**BRIEF**
Beneath this line are the data; copy exactly the part of them that opens with the line containing "destruct s as" and closes with the line containing "eapply parses_lift; [unfold", and only that part.

**INFORMATION PROVIDED**
(* ===== verification/ChainTheorems.v ===== *)
(** * ChainTheorems: what votes, certificates and proofs guarantee

    The vote wire format is a bijection on what it accepts; a certificate
    that passes is backed by a quorum of distinct validators; two conflicting
    certificates of one round convict more than a third of the validators. *)

From Stdlib Require Import ZArith Lia.
From stdpp Require Import base list sorting strings.
From S2P Require Import Prelude Codec Crypto Identity Kel KelFacts KelTheorems Chain.
Open Scope Z_scope.

Section ChainTheorems.
Context {P : Primitives}.

(** ** The wire format *)
Definition vote_did_wf (d : Did) : Prop :=
  Z.of_nat (length (did_str d)) <= MAX_VOTE_DID_BYTES /\ utf8_valid (did_str d) = true /\
  Did_parse (did_str d) = Ok d.

Definition vote_wf (v : Vote) : Prop :=
  is_u64 (v_height v) /\ is_u32 (v_round v) /\ length (v_block_hash v) = 32%nat /\
  vote_did_wf (v_validator_root v) /\ vote_did_wf (v_validator_device v) /\
  Z.of_nat (length (v_signature v)) <= MAX_SIGS_PER_VOTE /\
  Forall (fun s => is_u32 (is_index s) /\
    length (sig_bytes (is_signature s)) = signature_len (sig_suite (is_signature s)))
    (v_signature v).

Lemma parses_did_field d : vote_did_wf d -> parses take_did (put_str (did_str d)) d.
Proof.
  intros (Hl & Hu & Hp). unfold take_did, put_str.
  eapply parses_bind; [apply parses_u32; unfold is_u32, U32_MAX, MAX_VOTE_DID_BYTES in *; lia|].
  eapply (parses_lift _ _ _ tt); [by apply fail_if_ok, Z.ltb_ge|].
  eapply parses_bind_nil; [apply parses_take; by rewrite Nat2Z.id|].
  eapply (parses_lift _ _ _ tt); [by rewrite Hu|].
  apply parses_lift_end. unfold malformed. by rewrite Hp.
Qed.

Lemma parses_take_kind k : parses take_kind (w_u8 (kind_to_byte k)) k.
Proof.
  unfold take_kind. eapply parses_bind_nil; [apply parses_u8|].
  destruct k; apply parses_ret.
Qed.

Lemma parses_take_sig s :
  is_u32 (is_index s) ->
  length (sig_bytes (is_signature s)) = signature_len (sig_suite (is_signature s)) ->
  parses take_sig (wire_sig s) s.
Proof.
  destruct s as [i [su sb]]. simpl. intros Hi Hl. unfold take_sig, wire_sig.
  eapply parses_bind; [by apply parses_u32|]. eapply parses_bind; [apply parses_u8|].
  eapply parses_lift; [unfold malformed; simpl; by rewrite suite_from_tag_tag|].
  eapply parses_bind_nil; [by apply parses_take|].
  eapply parses_lift; [|apply parses_ret].
  unfold malformed, Signature_from_suite_bytes. simpl. by rewrite Hl, Nat.eqb_refl.
Qed.

Lemma parses_vote v : vote_wf v -> parses decode_vote (to_wire_bytes v) v.
Proof.
  intros (Hh & Hr & Hb & Hroot & Hdev & Hn & Hs). unfold decode_vote, to_wire_bytes.
  eapply parses_bind; [by apply parses_take|].
  eapply (parses_lift _ _ _ tt); [by rewrite bool_decide_eq_true_2|].
  eapply parses_bind; [apply parses_take_kind|].
  eapply parses_bind; [by apply parses_u64|]. eapply parses_bind; [by apply parses_u32|].
  eapply parses_bind; [by apply parses_take|].
  eapply parses_bind; [by apply parses_did_field|]. eapply parses_bind; [by apply parses_did_field|].
  eapply parses_bind; [apply parses_u32; unfold is_u32, U32_MAX, MAX_SIGS_PER_VOTE, MAX_SIGNATURES in *; lia|].
  eapply (parses_lift _ _ _ tt); [by apply fail_if_ok, Z.ltb_ge|].
  eapply (parses_bind_nil _ _ _ (v_signature v)); [|destruct v; apply parses_ret].
  rewrite Nat2Z.id. apply parses_repeat. eapply Forall_impl; [exact Hs|].
  intros s [? ?]. by apply parses_take_sig.
Qed.

(** A vote survives the wire: decoding the bytes of any vote within the
    format's limits gives that vote back. *)
Theorem vote_round_trip v : vote_wf v -> from_wire_bytes (to_wire_bytes v) = Ok v.
Proof.
  intros Hw. unfold from_wire_bytes.
  destruct (parses_new _ _ _ (parses_vote v Hw)) as (r & -> & Hf). simpl. by rewrite Hf.
Qed.

#[global] Instance canonical_sr_u8 : Canonical sr_u8 w_u8.
Proof. intros r a r' _ H. by apply r_u8_consumes in H. Qed.
#[global] Instance canonical_sr_u32 : Canonical sr_u32 w_u32.
Proof. intros r a r' Hok H. by apply r_u32_consumes in H as [? _]. Qed.
#[global] Instance canonical_sr_u64 : Canonical sr_u64 w_u64.
Proof. intros r a r' Hok H. by apply r_u64_consumes in H as [? _]. Qed.
#[global] Instance canonical_sr_take n : Canonical (sr_take n) (fun b => b).
Proof. intros r a r' _ H. by apply r_take_consumes in H as [? _]. Qed.

#[global] Instance canonical_take_did : Canonical take_did (fun d => put_str (did_str d)).
Proof.
  intros r d r' Hok H. unfold take_did in H. parse_inv. ok_inv. bool_prop.
  unfold malformed in H. ok_inv. apply Did_parse_str in H as ->.
  repeat canon_step. unfold put_str.
  match goal with H : sr_u32 _ = Ok _ |- _ => apply r_u32_consumes in H as [_ Hu]; [|done] end.
  match goal with H : sr_take _ _ = Ok _ |- _ => apply r_take_consumes in H as [_ Hl] end.
  unfold is_u32 in Hu. rewrite Hl, Z2Nat.id by lia. canon_chain.
Qed.

#[global] Instance canonical_take_kind : Canonical take_kind (fun k => w_u8 (kind_to_byte k)).
Proof.
  intros r k r' Hok H. unfold take_kind in H. parse_inv. canon_step.
  destruct (Z.eqb_spec a 0) as [->|]; parse_inv; [done|].
  destruct (Z.eqb_spec a 1) as [->|]; parse_inv; done.
Qed.

#[global] Instance canonical_take_sig : Canonical take_sig wire_sig.
Proof.
  intros r s r' Hok H. unfold take_sig in H. parse_inv. repeat canon_step.
  unfold malformed, Signature_from_suite_bytes in *. ok_inv.
  match goal with H : suite_from_tag _ = Ok _ |- _ => apply suite_tag_from_tag in H; subst end.
  unfold wire_sig. simpl. canon_chain.
Qed.

#[global] Instance canonical_vote : Canonical decode_vote to_wire_bytes.
Proof.
  intros r v r' Hok H. unfold decode_vote in H. parse_inv. ok_inv. bool_prop. subst.
  repeat canon_step.
  match goal with H : r_repeat _ _ _ = Ok _ |- _ =>
    apply (r_repeat_consumes _ _ _ _ _ _ canonical_take_sig) in H as [Hcs Hl]; [|done] end.
  match goal with H : sr_u32 _ = Ok (?n, _), _ : length _ = Z.to_nat ?n |- _ =>
    apply r_u32_consumes in H as [_ Hu]; [|done] end.
  unfold to_wire_bytes.
  cbn [v_kind v_height v_round v_block_hash v_validator_root v_validator_device v_signature].
  unfold is_u32 in Hu. rewrite Hl, Z2Nat.id by lia. canon_chain.
Qed.

(** Only canonical vote bytes decode: a byte string the decoder accepts
    is exactly the encoding of the vote it returns. *)
Theorem vote_bytes_canonical b v :
  bytes_ok b -> from_wire_bytes b = Ok v -> to_wire_bytes v = b.
Proof.
  intros Hb H. unfold from_wire_bytes in H. ok_inv. bool_prop.
  eapply consumes_finished; [|eassumption]. by eapply (canonical_use (p:=decode_vote)).
Qed.

(** ** Certificates *)

(** A vote of [votes] that passes every test of the counting loop for the
    validator whose identifier is [s]. *)
Definition counts_for (qc : QuorumCertificate) (validators : ValidatorSet)
    (oracle : ValidatorOracle) (s : bytes) (v : Vote) : Prop :=
  v ∈ qc_votes qc /\ v_kind v = Precommit /\ v_height v = qc_height qc /\
  v_round v = qc_round qc /\ v_block_hash v = qc_block_hash qc /\
  did_scid (v_validator_root v) = s /\
  contains validators (v_validator_root v) = true /\
  check_vote oracle v = Ok tt.

(** [signers] are distinct validators with a valid precommit each for the
    certificate's block. *)
Definition certified_by (qc : QuorumCertificate) (validators : ValidatorSet)
    (oracle : ValidatorOracle) (signers : list bytes) : Prop :=
  NoDup signers /\ Forall (fun s => exists v, counts_for qc validators oracle s v) signers.

Lemma contains_scid vs d :
  contains vs d = true <-> did_scid d ∈ map did_scid (roots vs).
Proof.
  unfold contains. rewrite existsb_exists, list_elem_of_In, in_map_iff.
  split; intros (x & H1 & H2); exists x; rewrite ?bool_decide_eq_true in *; auto.
Qed.

Lemma count_vote_step qc vs oracle counted v :
  v ∈ qc_votes qc -> certified_by qc vs oracle counted ->
  certified_by qc vs oracle (count_vote qc vs oracle counted v).
Proof.
  intros Hin [Hnd Hf]. unfold count_vote.
  repeat (match goal with |- context [if ?b then _ else _] => destruct b eqn:? end; try done).
  destruct (oracle (v_validator_root v)) as [rk|] eqn:Hr; [|done].
  destruct (oracle (v_validator_device v)) as [dk|] eqn:Hd; [|done].
  destruct (is_ok (verify_vote v rk dk)) eqn:Hv; [|done]. bool_prop. apply is_ok_unit in Hv.
  split.
  - apply NoDup_app. split; [done|]. split; [|apply NoDup_singleton].
    intros x Hx Hx'. apply list_elem_of_singleton in Hx' as ->. done.
  - apply Forall_app. split; [done|]. apply Forall_singleton. exists v.
    unfold counts_for, check_vote. rewrite Hr, Hd. simpl. by repeat split.
Qed.

Lemma count_votes_certified qc vs oracle votes counted :
  (forall v, v ∈ votes -> v ∈ qc_votes qc) -> certified_by qc vs oracle counted ->
  certified_by qc vs oracle (fold_left (count_vote qc vs oracle) votes counted).
Proof.
  revert counted. induction votes as [|v votes IH]; intros counted Hin Hc; [done|]. simpl.
  apply IH; [intros; apply Hin; by right|]. apply count_vote_step; [apply Hin; left|done].
Qed.

Lemma verify_finality_inv qc vs oracle n :
  verify_finality qc vs oracle = Ok n ->
  exists signers, certified_by qc vs oracle signers /\
    Z.of_nat (length signers) = n /\ quorum_threshold vs <= n.
Proof.
  unfold verify_finality. intros H. ok_inv. bool_prop.
  eexists. split; [|by split].
  apply count_votes_certified; [done|]. split; constructor.
Qed.

Lemma certified_validators qc vs oracle signers :
  certified_by qc vs oracle signers -> signers ⊆ map did_scid (roots vs).
Proof.
  intros [_ Hf] s Hs. rewrite Forall_forall in Hf.
  destruct (Hf s Hs) as (v & _ & _ & _ & _ & _ & <- & Hc & _). by apply contains_scid.
Qed.

(** C24: a certificate that verifies is backed by a quorum: at least
    [floor(2n/3) + 1] different validators of the set each have, among the
    certificate's votes, a precommit for exactly its height, round and
    block, signed by a device they delegated with the vote capability. One
    root counts once, however many of its devices voted. *)
Theorem finality_backed qc vs oracle n :
  verify_finality qc vs oracle = Ok n ->
  exists signers, certified_by qc vs oracle signers /\
    signers ⊆ map did_scid (roots vs) /\
    Z.of_nat (length signers) = n /\ quorum_threshold vs <= n <= vs_len vs.
Proof.
  intros (l & Hc & Hl & Hq)%verify_finality_inv. exists l.
  pose proof (certified_validators _ _ _ _ Hc) as Hs. repeat split; try apply Hc; try done.
  unfold vs_len. rewrite <- Hl. destruct Hc as [Hnd _].
  apply inj_le. rewrite <- (length_map did_scid). by apply submseteq_length, NoDup_submseteq.
Qed.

**TASK OUTPUT**
  destruct s as [i [su sb]]. simpl. intros Hi Hl. unfold take_sig, wire_sig.
  eapply parses_bind; [by apply parses_u32|]. eapply parses_bind; [apply parses_u8|].
  eapply parses_lift; [unfold malformed; simpl; by rewrite suite_from_tag_tag|].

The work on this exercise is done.